In October 1976, t was first observed as at Crimea–Nauchnij. The body's observation arc begins 2 years prior to its official discovery observation, with a precovery taken at Steward Observatory (Kitt Peak–Spacewatch) in June 1991.

== Physical characteristics ==

=== Lightcurve ===
In September 2010, a photometric lightcurve of Cajigal obtained in the R-band by astronomers at the Palomar Transient Factory in California, gave a rotation period of 11.7664 hours with a brightness variation of 0.27 magnitude (U=2).
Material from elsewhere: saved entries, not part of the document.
(** The connection of a test run: the API of the cluster and its cleanup. Node commands and
    disks go through [dvpNodeExecutor_Exec] and the disk manager. *)
Definition ConnectTestCluster : M W (result (RestConfig * M W unit)) :=
  match loaded with
  | Err e => mret (Err (ErrorfW "load cluster bootstrap config: " e ""))
  | Ok clusterDef =>
      match Masters clusterDef with
      | [] => mret (Err (Errorf "cluster definition declares no master nodes"))
      | firstMaster :: _ =>
          let! base := connector_Connect d in
          match base with
          | Err e => mret (Err (ErrorfW "connect to DVP base cluster: " e ""))
          | Ok (baseKube, baseCleanup) =>
              let! err := virt_New d baseKube in
              match err with
              | Some e => let! _ := runCleanups [baseCleanup] in
                          mret (Err (ErrorfW "create virtualization client: " e ""))
              | None =>
                  let! masterIP := vmIPResolver_Resolve dvpConf (Hostname firstMaster) in
                  match masterIP with
                  | Err e => let! _ := runCleanups [baseCleanup] in
                             mret (Err (ErrorfW "resolve first master VM: " e ""))
                  | Ok masterIP =>
                      let! conn := masterConn_connectToMaster d masterIP in
                      match conn with
                      | Err e => let! _ := runCleanups [baseCleanup] in
                                 mret (Err (ErrorfW ("connect to master " +:+ masterIP +:+ ": ") e ""))
                      | Ok (target, masterCleanup) =>
                          mret (Ok (target, runCleanups [baseCleanup; masterCleanup]))
                      end
                  end
              end
          end
      end
  end.
End Provider.

(** ** What stays open *)

Class CalmFactory (W : Type) `{Remote W, ClientFactory W} : Prop := {
  v1alpha1_calm : calm addV1alpha1;
  v1alpha2_calm : calm addV1alpha2;
  clientNew_calm : calm clientNew
}.

Section Target.
Context {W : Type} `{AE : ApiErrors, CX : Ctx W, R : Remote W, CC : !CalmCtx W}.
Context `{CF : ClientFactory W, CCF : !CalmFactory W}.

Lemma with_client_calm {A} (fail : error -> A) (k : M W A) : calm k -> calm (with_client fail k).
Proof.
  intros Hk. apply bind_calm; [|intros [u [e|]]; [apply ret_calm|done]].
  apply do_loop_calm. apply bind_calm; [apply v1alpha1_calm|].
  intros [e|]; [apply ret_calm|]. apply bind_calm; [apply v1alpha2_calm|].
  intros [e|]; [apply ret_calm|]. apply bind_calm; [apply clientNew_calm|].
  intros [e|]; apply ret_calm.
Qed.

Lemma get_with_client_calm {T} `{OC : Client W T, CO : !CalmClient W T} {A} (fail : error -> A) k f :
  calm (with_client fail (let! r := clientGet (O := T) k in mret (f r))).
Proof. apply with_client_calm. auto with calm. Qed.

Lemma CreateStaticNodeGroup_calm `{NG : Client W NodeGroup, CNG : !CalmClient W NodeGroup} name :
  calm (CreateStaticNodeGroup name).
Proof.
  apply DoVoid_calm, bind_calm; [apply get_with_client_calm|]. intros [o|e]; [apply ret_calm|].
  destruct (IsNotFound (Some e)); [|apply ret_calm]. apply bind_calm; [|auto with calm].
  apply with_client_calm. auto with calm.
Qed.

Context `{MCC : Client W ModuleConfigSpec, CMC : !CalmClient W ModuleConfigSpec}.
Context `{MPC : Client W ModulePullOverrideSpec, CMP : !CalmClient W ModulePullOverrideSpec}.
Context `{MS : Client W Module_, CMS : !CalmClient W Module_}.
Context (fuel : nat) (order : forall T, list T -> list T).

Lemma apply_calm mc repo : calm (apply mc repo).
Proof.
  apply bind_calm.
  - apply DoVoid_calm, bind_calm; [apply get_with_client_calm|]. intros [o|e].
    + apply with_client_calm. apply bind_calm; [apply get_calm|]. intros [o'|e]; auto with calm.
    + destruct (IsNotFound (Some e)); [|apply ret_calm]. apply with_client_calm. auto with calm.
  - intros err. destruct (negb (is_nil err)); [apply ret_calm|]. unfold upsertModulePullOverride.
    destruct (overrideTag mc repo); [|apply ret_calm].
    apply DoVoid_calm, bind_calm; [apply get_with_client_calm|]. intros [o|e].
    + apply with_client_calm. apply bind_calm; [apply get_calm|]. intros [o'|e]; auto with calm.
    + destruct (IsNotFound (Some e)); [|apply ret_calm]. apply with_client_calm. auto with calm.
Qed.

Lemma WaitForModuleReady_calm name timeout : calm (WaitForModuleReady fuel name timeout).
Proof.
  apply poll_calm. intros st. apply bind_calm; [apply get_with_client_calm|].
  intros [m|e]; apply ret_calm.
Qed.

Lemma and_then_calm (m k : M W (option (option error))) : calm m -> calm k -> calm (and_then m k).
Proof. intros Hm Hk. apply bind_calm; [done|]. intros [[e|]|]; [apply ret_calm|done|apply ret_calm]. Qed.

Lemma enableModules_calm def : calm (enableModules fuel order def).
Proof.
  unfold enableModules. destruct (Config.Modules (DKP def)) as [|m ms]; [apply ret_calm|].
  destruct (buildModuleLevels (m :: ms)) as [levels|e]; [|apply ret_calm].
  generalize 0%nat. induction levels as [|level levels IH]; intros i; cbn [enable_levels];
    [apply ret_calm|].
  apply and_then_calm; [|apply and_then_calm; [|apply IH]]; apply errgroup_calm.
  - intros t (mc & -> & _)%list_elem_of_fmap. apply bind_calm; [apply apply_calm|auto with calm].
  - intros t (mc & -> & _)%list_elem_of_fmap. apply bind_calm; [apply WaitForModuleReady_calm|auto with calm].
Qed.
End Target.

Section Stack.
Context {W : Type} `{R : Remote W}.

(** Pushing the cleanup of what was opened last. *)
Lemma releases_push cls c (w w1 w2 : W) :
  releases (runCleanups cls) w w1 -> releases c w1 w2 -> releases (runCleanups (cls ++ [c])) w w2.
Proof.
  intros H1 H2 w3 E. unfold runCleanups. rw rev_app_distr. cbn [rev app]. rw run_list_bind.
  destruct (H2 _ E) as [E2 Hh2]. destruct (H1 _ E2) as [E1 Hh1]. by rw E1 Hh1 Hh2.
Qed.

Lemma keeps_step {A} (m : M W A) w a w' : keeps m -> m w = (a, w') -> open_conns w' = open_conns w.
Proof. intros H E. specialize (H w). by rw E in H. Qed.

(** The cases of a step that keeps the connections and what follows it. *)
Lemma act_bind_inv {A B} (m : act W A) (k : A -> act W B) w r w' :
  act_bind m k w = (r, w') -> keeps m ->
  exists x w1, m w = (x, w1) /\ open_conns w1 = open_conns w /\
    match x with
    | Some (Ok a) => k a w1 = (r, w')
    | Some (Err e) => r = Some (Err e) /\ w' = w1
    | None => r = None /\ w' = w1
    end.
Proof.
  intros E Hm. unfold act_bind in E. mstep E as [x w1] E1. exists x, w1. split; [done|].
  split; [by eapply keeps_step|]. destruct x as [[a|e]|]; [done|by injection E as <- <-..].
Qed.
End Stack.

Section Open.
Context {W : Type} `{AE : ApiErrors, CX : Ctx W, R : Remote W, RL : !RemoteLaws W, CC : !CalmCtx W}.
Context `{CF : ClientFactory W, CCF : !CalmFactory W}.
Context `{NC : Client W Node, CN : !CalmClient W Node, SC : Client W Secret, CS : !CalmClient W Secret}.
Context `{DC : Client W Deployment, CD : !CalmClient W Deployment}.
Context `{NG : Client W NodeGroup, CNG : !CalmClient W NodeGroup}.
Context `{MCC : Client W ModuleConfigSpec, CMC : !CalmClient W ModuleConfigSpec}.
Context `{MPC : Client W ModulePullOverrideSpec, CMP : !CalmClient W ModulePullOverrideSpec}.
Context `{MS : Client W Module_, CMS : !CalmClient W Module_}.
Context `{VMC : Client W VirtualMachine, CVM : !CalmClient W VirtualMachine}.
Context {RestConfig : Type}.
Context (NewForConfig : RestConfig -> option error) (ServerVersion : RestConfig -> M W (option error)).
Context (ServerVersion_calm : forall cfg, calm (ServerVersion cfg)).
Context (fuel : nat).
Context (marshal_cfg : dhctlSSHConfigManifest -> result string).
Context (marshal_host : dhctlSSHHostManifest -> result string).
Context (execute_template : bootstrapParams -> result string) (unixNano : M W Z).
Context (unixNano_calm : calm unixNano) (order : forall T, list T -> list T).
Context (d : deps W RestConfig) {DL : DepsLaws d} (dvpConf : DvpConfig.Config) (creds : Credentials).
Context (loaded : result ClusterDefinition) (publicKey : result string).

Lemma joinNode_keeps node script : keeps (joinNode (connector_VMExecutor d) node script).
Proof.
  unfold joinNode. case_match; [apply ret_keeps|]. apply (on_vm_keeps _). intros c. apply join_loop_keeps.
Qed.

Lemma joinNodes_keeps target def :
  keeps (joinNodes (connector_VMExecutor d) order NewForConfig ServerVersion target def).
Proof.
  apply bind_keeps; [apply calm_keeps, CreateStaticNodeGroup_calm|]. intros [e|]; [apply ret_keeps|].
  apply bind_keeps; [by apply calm_keeps, NewClientsetWithRetry_calm|]. intros [e|]; [apply ret_keeps|].
  assert (Hp : forall ms ws, keeps (join_pending (connector_VMExecutor d) order ms ws)).
  { intros ms ws. apply bind_keeps; [apply calm_keeps; unfold registeredNodeNames; auto with calm|].
    intros [reg|e]; [|apply ret_keeps]. apply bind_keeps; [apply calm_keeps, joins_of_calm|].
    intros [wj|e]; [|apply ret_keeps]. apply bind_keeps; [apply calm_keeps, joins_of_calm|].
    intros [mj|e]; [|apply ret_keeps]. apply bind_keeps; [|auto with calm]. apply errgroup_keeps.
    intros t (j & -> & _)%list_elem_of_fmap. apply bind_keeps; [apply joinNode_keeps|auto with calm]. }
  unfold joinNodesWithClient. destruct (tail (Masters def)), (Workers def); [apply ret_keeps|apply Hp..].
Qed.
(** The approvals of one poll: only [ErrClusterCannotConverge] ends the wait. *)
Fixpoint approve_all (crs : list ClusterChangeRequest) : M W (option error) :=
  match crs with
  | [] => mret None
  | cr :: crs =>
      let! err := ApproveClusterChangeRequest (cr_ID cr) in
      match err with
      | Some e => if errors_Is e "commander.ErrClusterCannotConverge" then mret (Some e)
                  else approve_all crs
      | None => approve_all crs
      end
  end.
End Update.

(** ** The wait for convergence *)

(** The variables of the loop. *)
Record conv := mkConv {
  clusterID : string;
  lastStatus : string;
  lastMessage : string;
  statuses : list string;
  failingPolls : Z
}.

Section Converge.
Variables (name key : string) (value : json).

(** What one poll makes of the cluster it read. *)
Definition observe (cluster : ClusterResponse) (s : conv) : conv * option (option error) :=
  let st := Status cluster in
  let changed := negb (String.eqb st (lastStatus s)) in
  let seen := if changed then statuses s ++ [st] else statuses s in
  let failing := if changed then 0 else failingPolls s in
  let id := if String.eqb (clusterID s) "" then ID cluster else clusterID s in
  let phase := mapStatusToPhase st in
  let s' := mkConv id st (Message cluster) seen in
  if String.eqb phase ClusterPhaseReady then (s' failing, Some None)
  else if String.eqb phase ClusterPhaseFailed
  then (s' failing, Some (Some (Errorf ("cluster " +:+ quote name +:+ " failed to converge (status " +:+
                                 quote st +:+ "): " +:+ Message cluster))))
  else if isFailureStatus st then
    let failing := failing + 1 in
    if failureStatusPolls <=? failing
    then (s' failing, Some (Some (Errorf ("cluster " +:+ quote name +:+ " stayed in " +:+ quote st +:+
            " for " +:+ fmt_duration (failureStatusPolls * waitPollInterval) +:+ " after setting " +:+
            quote key +:+ "=" +:+ fmt_value value +:+ ": " +:+ messageOrUnset (Message cluster) +:+
            " (statuses seen: " +:+ Join seen " -> " +:+ ")"))))
    else (s' failing, None)
  else (s' failing, None).

Definition converge_timeout (s : conv) : error :=
  Errorf ("timeout waiting for cluster " +:+ quote name +:+ " to converge after setting " +:+
    quote key +:+ "=" +:+ fmt_value value +:+ " (last status: " +:+ lastStatus s +:+
    ", message: " +:+ messageOrUnset (lastMessage s) +:+ ", statuses seen: " +:+
    Join (statuses s) " -> " +:+ ")").

Context {W : Type} `{HT : Http W, JS : Json} (c : Client).

Definition converge_check (s : conv) : M W (conv * option (option error)) :=
  let! fatal :=
    if String.eqb (clusterID s) "" then mret None
    else let! crs := ListClusterChangeRequests c (clusterID s) in
         match crs with
         | Ok crs => approve_all c crs
         | Err _ => mret None
         end in
  match fatal with
  | Some err => mret (s, Some (Some err))
  | None =>
      let! got := GetClusterByName c name in
      match got with
      | Ok cluster => mret (observe cluster s)
      | Err _ => mret (s, None)
      end
  end.

(** The inner option is the error returned; [None] outside is lack of fuel. *)
Definition SetClusterInputValueAndWait `{CX : Ctx W} `{TM : !Timeout W} (fuel : nat)
    : M W (option (option error)) :=
  let! set := UpdateClusterValues c name (fun values => <[key := value]> values) in
  match set with
  | Err err => mret (Some (Some (ErrorfW ("set " +:+ quote key +:+ "=" +:+ fmt_value value +:+
                                  " on cluster " +:+ quote name +:+ ": ") err "")))
  | Ok updated =>
      wait_now converge_check (fun ce => ce) (fun s => Some (converge_timeout s))
        fuel waitPollInterval (mkConv (ID updated) "" "" [] 0)
  end.
End Converge.

(** ** The contract of the API *)

(** An ID that is one path segment. *)
Definition plain (id : string) : Prop := Contains id "/" = false.

Definition cluster_url (c : Client) (path : string) : string := baseURL c +:+ apiPrefix c +:+ path.

Notation clusters := (gmap string ClusterResponse).

(** What a wholesale replace by [req] makes of [old]. *)
Definition applied (req : UpdateClusterRequest) (old new : ClusterResponse) : Prop :=
  Name new = uq_Name req /\ ClusterTemplateVersionID new = uq_TemplateVersionID req /\
  RegistryID new = uq_RegistryID req /\ RegistryMode new = uq_RegistryMode req /\
  valuesToMap (Values new) = uq_Values req /\ CurrentRevision old < CurrentRevision new.

(** The settings that a revision covers; the status of a cluster changes without one. *)
Definition settings (cr : ClusterResponse) :=
  (Name cr, ClusterTemplateVersionID cr, RegistryID cr, RegistryMode cr, Values cr).

(** The sentinel errors of this package are not made by the standard library. *)
Definition foreign (e : error) : Prop :=
  errors_Is e "commander.ErrRevisionConflict" = false /\
  errors_Is e "commander.ErrClusterNotFound" = false.

Lemma foreign_wrap pre e post : foreign e -> foreign (ErrorfW pre e post).
Proof. unfold foreign. by rewrite !errors_Is_wrap. Qed.

(** [db] is what the server stores and [others] what happens to it without our writes: other
    clients and Commander itself. Whoever changes the settings of a cluster changes its
    revision. A request may be served at any moment between its start and its end, so each
    law names the state [s] it was served in. *)
Class Server (W : Type) `{HT : Http W, JS : Json} (c : Client) := {
  db : W -> clusters;
  others : clusters -> clusters -> Prop;
  others_pre :: PreOrder others;
  others_revision s s' id a b :
    others s s' -> s !! id = Some a -> s' !! id = Some b ->
    CurrentRevision a = CurrentRevision b -> settings a = settings b;
  http_others rq w r w' :
    httpDo rq w = (r, w') ->
    rq_method rq = GET \/ HasPrefix (rq_url rq) (cluster_url c "/cluster_change_requests/") = true ->
    others (db w) (db w');
  list_clusters headers w resp w' l :
    httpDo (mkRequest GET (cluster_url c "/clusters") headers "") w = (Ok resp, w') ->
    decode_list decodeClusters decodeWrappedClusters list_error resp = Ok l ->
    exists s, others (db w) s /\ others s (db w') /\
      forall cr, In cr l -> plain (ID cr) /\
        exists cr', s !! ID cr = Some cr' /\ Name cr' = Name cr /\ Status cr' = Status cr;
  list_complete headers w resp w' l :
    httpDo (mkRequest GET (cluster_url c "/clusters") headers "") w = (Ok resp, w') ->
    decode_list decodeClusters decodeWrappedClusters list_error resp = Ok l ->
    exists s, others (db w) s /\ others s (db w') /\
      forall id cr, s !! id = Some cr -> Name cr ∈ map Name l;
  get_cluster id headers w resp w' cr :
    plain id ->
    httpDo (mkRequest GET (cluster_url c ("/clusters/" +:+ id)) headers "") w = (Ok resp, w') ->
    StatusCode resp = 200 -> decodeCluster (Body resp) = Ok cr ->
    ID cr = id /\ exists s, others (db w) s /\ others s (db w') /\ s !! id = Some cr;
  put_cluster id req body headers w r w' :
    plain id -> marshalUpdate req = Ok body ->
    httpDo (mkRequest PUT (cluster_url c ("/clusters/" +:+ id)) headers body) w = (r, w') ->
    let accepted := exists s old new,
      others (db w) s /\ s !! id = Some old /\ CurrentRevision old = uq_CurrentRevision req /\
      applied req old new /\ others (<[id := new]> s) (db w') in
    match r with
    | Ok resp =>
        if StatusCode resp =? 409 then others (db w) (db w')
        else if (StatusCode resp =? 200) || (StatusCode resp =? 201) then accepted
        else others (db w) (db w') \/ accepted
    | Err _ => others (db w) (db w') \/ accepted
    end;
  http_foreign rq w e w' : httpDo rq w = (Err e, w') -> foreign e;
  read_foreign rq w resp w' e : httpDo rq w = (Ok resp, w') -> ReadErr resp = Some e -> foreign e;
  decode_foreign body e : decodeCluster body = Err e -> foreign e;
  request_foreign m url e : NewRequest m url = Some e -> foreign e;
  marshal_foreign req e : marshalUpdate req = Err e -> foreign e
}.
=== Diameter and albedo ===

According to the survey carried out by the NEOWISE mission of NASA's Wide-field Infrared Survey Explorer, Cajigal measures 11.69 and 13.052 kilometers in diameter, and its surface has an albedo of 0.098 and 0.095, respectively. The Collaborative Asteroid Lightcurve Link assumes a C-type like standard albedo for members of the Themis family of 0.08 and calculates a diameter of 10.5 kilometers with an absolute magnitude of 13.25.

== Naming ==

This minor planet was named after Venezuelan mathematician, engineer, and statesman, Juan Manuel Cajigal y Odoardo (1803–1856), who introduced the study of mathematics and engineering in his country with his founding of the Military Academy of Mathematics in 1831. He also installed the first astronomical telescopes in Caracas, where the Cajigal Observatory ("El Observatorio Cajigal") was later established in 1888. The official naming citation was published by the Minor Planet Center on 10 September 2003 (M.P.C. 49675).